2.5 Western blot法测定细胞中eNOS的表达水平 取对数生长期HUVECs细胞，胰蛋白酶消化、离心调整细胞浓度为1×105/mL，接种于6孔板内，每孔接种3 mL细胞悬液，待贴壁后，分别加入终浓度为0.5、1、3 mg/mL黄秋葵总黄酮，阳性对照组加入10 μmol/L依达拉奉，空白对照组和模型组加入等容量的PBS，孵育48 h后，加入终浓度为1 200 μmol/L的过氧化氢，空白对照组加入PBS，培养箱中继续培养8 h，弃去上清，每孔加入100 μL蛋白裂解液，混合均匀后4 ℃，12 500×g离心20 min。调整总蛋白含量，取上清后加入5倍蛋白上样缓冲液，SDS-聚丙烯酰胺凝胶进行电泳，转膜，BSA(5 g/L)封闭1 h，加入第一抗体eNOS(1∶800)，β-actin(1∶2 000)4 ℃孵育过夜，后使用TBS-T漂洗。加入二抗IgG-HRP(1∶2 000)室温孵育2 h，TBST漂洗后进行化学发光，暗室显影，使用Tanon4100凝胶分析系统对蛋白条带进行分析。

3 结果

3.1 黄秋葵总黄酮对过氧化氢损伤的HUVECs存活率的影响 与正常对照组比较，模型组HUVECs存活率显著降低(P<0.05)；黄秋葵总黄酮可显著提高过氧化氢损伤的HUVECs存活率，其中1、3、5 mg/mL组与模型组比较，差异均有统计学意义(P<0.05)，但5 mg/mL黄秋葵总黄酮组与3 mg/mL黄秋葵总黄酮组HUVECs存活率比较，差异无统计学意义(P>0.05)。因此，后续试验仅研究0.5、1、3 mg/mL黄秋葵总黄酮的作用。见表1。

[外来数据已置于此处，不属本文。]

Definition parse_ipv6 (l : list ascii) : option Z :=
  let parts0 := split_char ":" l in
  if (length parts0 <? 3)%nat then None
  else
    '(parts1, quad) ← split_tail parts0;
    let parts := parts1 ++ match quad with
                           | Some v => [hex_part (v / 65536); hex_part (v mod 65536)]
                           | None => []
                           end in
    let n := length parts in
    if (9 <? n)%nat then None
    else match inner_gaps parts with
      | [] =>
          if (n =? 8)%nat && bool_decide (head parts ≠ Some []) && bool_decide (last parts ≠ Some [])
          then hextets 0 parts else None
      | [k] =>
          let first_empty := bool_decide (head parts = Some []) in
          let last_empty := bool_decide (last parts = Some []) in
          let hi := if first_empty then (k - 1)%nat else k in
          let lo := if last_empty then (n - k - 2)%nat else (n - k - 1)%nat in
          if (first_empty && negb (hi =? 0)%nat) || (last_empty && negb (lo =? 0)%nat)
             || (8 <=? hi + lo)%nat
          then None
          else
            h ← hextets 0 (take hi parts);
            hextets (h * 65536 ^ Z.of_nat (8 - (hi + lo))) (drop (n - lo) parts)
      | _ => None
      end.

(** [ipaddress.ip_address(s)], [None] for the [ValueError]. *)
Definition ip_address (s : string) : option ip_addr :=
  let l := chars s in
  if existsb (λ c, bool_decide (c = "/"%char)) l then None
  else match parse_ipv4 l with
  | Some v => Some (IPv4 v)
  | None =>
      let '(addr, sep, scope) := partition_char "%" l in
      if sep && (bool_decide (scope = []) || existsb (λ c, bool_decide (c = "%"%char)) scope)
      then None
      else v ← parse_ipv6 addr; Some (IPv6 v (if sep then Some (of_chars scope) else None))
  end.

(** ** Networks *)

Record ip_network := IPNetwork { net_version : Z; net_address : Z; net_prefixlen : Z }.

Definition netmask (width p : Z) : Z := Z.shiftl (Z.ones p) (width - p).

(** A decimal prefix length. *)
Definition prefix_from_string (width : Z) (l : list ascii) : option Z :=
  if bool_decide (l ≠ []) && forallb is_ascii_digit l then
    p ← int_digits 0 l; if p <=? width then Some p else None
  else None.

(** A dotted netmask, or a dotted host mask. *)
Definition prefix_from_mask (l : list ascii) : option Z :=
  v ← parse_ipv4 l;
  let lens := Z.of_nat <$> seq 0 33 in
  match List.find (λ p, v =? netmask 32 p) lens with
  | Some p => Some p
  | None => List.find (λ p, Z.lxor v (Z.ones 32) =? netmask 32 p) lens
  end.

表1 黄秋葵总黄酮对过氧化氢损伤的HUVECs存活率的影响

注：与正常对照组比较，*P<0.05；与模型组比较，#P<0.05

3.2 黄秋葵总黄酮对过氧化氢损伤的HUVECs中ROS水平的影响 与正常对照组比较，模型组ROS水平显著升高(P<0.05)；黄秋葵总黄酮各剂量组均能显著降低ROS水平(P<0.05)。见表2。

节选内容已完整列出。